KPLP Evakuasi Jenazah Nelayan

koran-jakarta.com | Ekonomi | Published at 22/07/2021 16:25
KPLP Evakuasi Jenazah Nelayan

JAKARTA - Direktorat Jenderal Perhubungan Laut Kementerian Perhubungan melalui Pangkalan Penjagaan Laut dan Pantai (PLP) Kelas II Tanjung Uban telah melakukan evakuasi jenazah Anak Buah Kapal (ABK) Warga Negara Indonesia (WNI) yang bekerja di Kapal berbendera Tiongkok yakni Kapal Taihong 6. Proses evakuasi tersebut dilakukan pada 21 Juli lalu.

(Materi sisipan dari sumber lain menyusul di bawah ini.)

Lemma calcChip_samples chips measure notation bms channel chips' total' :
  channel = 1 \/ is_note_channel channel = true \/ is_long_channel channel = true ->
  Forall sample_ok chips ->
  calcChip chips measure notation bms channel = Some (chips', total') ->
  Forall sample_ok chips'.
Proof.
  intros Hchannel Hall H.
  apply (calcChip_keeps (fun chips _ => Forall sample_ok chips) _ _ _ _ _ _ _) with (3 := H);
    [| assumption].
  intros c beat i0 i chips0 total0 chips1 total1 H0 Hscan Heffect.
  eapply token_effect_samples; eassumption.
Qed.

Lemma calcChip_count chips measure notation bms channel chips' total' :
  calcChip chips measure notation bms channel = Some (chips', total') ->
  (is_note_channel channel || is_long_channel channel = true ->
   Int.wrap (total' - Z.of_nat (length chips'))
   = Int.wrap (BMS.totalNotes bms - Z.of_nat (length chips))) /\
  (is_note_channel channel || is_long_channel channel = false ->
   total' = BMS.totalNotes bms).
Proof.
  intros H.
  apply (calcChip_keeps
           (fun chips1 total1 =>
              (is_note_channel channel || is_long_channel channel = true ->
               Int.wrap (total1 - Z.of_nat (length chips1))
               = Int.wrap (BMS.totalNotes bms - Z.of_nat (length chips))) /\
              (is_note_channel channel || is_long_channel channel = false ->
               total1 = BMS.totalNotes bms))
           _ _ _ _ _ _ _) with (3 := H); [| split; reflexivity].
  intros c beat i0 i chips0 total0 chips1 total1 [Hyes Hno] Hscan Heffect.
  destruct (token_effect_count _ _ _ _ _ _ _ _ _ _ Hscan Heffect) as [Hyes1 Hno1].
  split; intros Hclass.
  - rewrite Hyes1 by assumption. apply Hyes. assumption.
  - rewrite Hno1 by assumption. apply Hno. assumption.
Qed.

Lemma calcChip_total_range chips measure notation bms channel chips' total' :
  Int.in_range (BMS.totalNotes bms) ->
  calcChip chips measure notation bms channel = Some (chips', total') ->
  Int.in_range total'.
Proof.
  intros Hrange H.
  apply (calcChip_keeps (fun _ total => Int.in_range total) _ _ _ _ _ _ _) with (3 := H);
    [| assumption].
  intros c beat i0 i chips0 total0 chips1 total1 H0 Hscan Heffect.
  destruct Heffect as
    [(_ & -> & _) |
     [(_ & -> & _) |
      [(_ & -> & _) |
       [(_ & -> & _) |
        [(_ & [(_ & _ & -> & _) | (_ & -> & _)]) |
         [(_ & [(_ & -> & _) | (_ & -> & _)]) |
          (_ & _ & _ & _ & _ & _ & _ & ->)]]]]]];
    try assumption; apply wrap_range.
Qed.

(** ** Invariants of the second pass *)

Section SecondPass.

Variables Pbgm Pbpm Plane : Chips -> Prop.

Hypothesis Hbgm : forall bms measure notation chips chips' total',
  Pbgm chips -> calcChip chips measure notation bms 1 = Some (chips', total') ->
  Pbgm chips'.

Hypothesis Hbpm : forall bms measure notation channel chips chips' total',
  Pbpm chips -> calcChip chips measure notation bms channel = Some (chips', total') ->
  Pbpm chips'.

Hypothesis Htempo : forall x chips, Pbpm chips -> Pbpm (Chip.mk 0 0 x :: chips).

Hypothesis Hlane : forall bms measure notation channel chips chips' total',
  is_note_channel channel = true \/ is_long_channel channel = true ->
  Plane chips -> calcChip chips measure notation bms channel = Some (chips', total') ->
  Plane chips'.

Lemma calcChip_lane_keeps bms c measure notation channel bms' :
  is_note_channel channel = true \/ is_long_channel channel = true ->
  sequences_ok Pbgm Pbpm Plane bms ->
  calcChip_lane bms c measure notation channel = Some bms' ->
  sequences_ok Pbgm Pbpm Plane bms'.
Proof.
  intros Hchannel (Hg & Hb & Hl) H. unfold calcChip_lane in H.
  apply bind_Some in H. destruct H as (chips & Hchips & H).
  apply bind_Some in H. destruct H as ([chips' total'] & Hcalc & H).
  injection H as <-. repeat split; try assumption. simpl.
  apply Forall_insert; [assumption |].
  eapply Hlane; [exact Hchannel | | exact Hcalc].
  rewrite Forall_lookup in Hl. eapply Hl; eassumption.
Qed.

Lemma parseBMSCommand_keeps bms line bms' :
  sequences_ok Pbgm Pbpm Plane bms ->
  parseBMSCommand bms line = Some bms' ->
  sequences_ok Pbgm Pbpm Plane bms'.
Proof.
  intros Hok H. pose proof Hok as (Hg & Hb & Hl).
  destruct line as [m num | name arg num | m channel notation |];
    cbn [parseBMSCommand parseBMSChannel] in H;
    try (injection H as <-; exact Hok).
  - destruct (String.eqb name "TITLE"); [injection H as <-; exact Hok |].
    destruct (String.eqb name "ARTIST"); [injection H as <-; exact Hok |].
    destruct (String.eqb name "GENRE"); [injection H as <-; exact Hok |].
    destruct (String.eqb name "PLAYLEVEL"); [injection H as <-; exact Hok |].
    destruct (String.eqb name "LNOBJ"); [injection H as <-; exact Hok |].
    destruct (String.eqb name "BPM").
    + apply bind_Some in H. destruct H as (x & _ & H). injection H as <-.
      repeat split; try assumption. simpl. apply Htempo. assumption.
    + unfold parseBMSTable in H. invert_some; exact Hok.
  - destruct (channel =? 1) eqn:E1.
    { apply Z.eqb_eq in E1. subst channel.
      apply bind_Some in H. destruct H as ([chips' total'] & Hcalc & H).
      injection H as <-. repeat split; try assumption. simpl. eauto. }
    destruct ((channel =? 3) || (8 <=? channel) && (channel <=? 9)).
    { apply bind_Some in H. destruct H as ([chips' total'] & Hcalc & H).
      injection H as <-. repeat split; try assumption. simpl. eauto. }
    destruct (is_note_channel channel) eqn:Hnote;
      [eapply calcChip_lane_keeps; [left; exact Hnote | exact Hok | exact H] |].
    destruct (is_long_channel channel) eqn:Hlong;
      [eapply calcChip_lane_keeps; [right; exact Hlong | exact Hok | exact H] |].
    injection H as <-. exact Hok.
Qed.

Kepala Pangkalan PLP Kelas II Tanjung Uban Capt. Handry Sulfian mengatakan usai hari raya Iduladha pihaknya mendapat tembusan Surat dari Kementerian Luar Negeri perihal Permohonan bantuan repatriasi Jenazah ABK WNI a.n. Riki Ansiah Samosir melalui Jalur laut ke Batam. ABK tersebut sebelumnya bekerja pada Kapal Taihong 6.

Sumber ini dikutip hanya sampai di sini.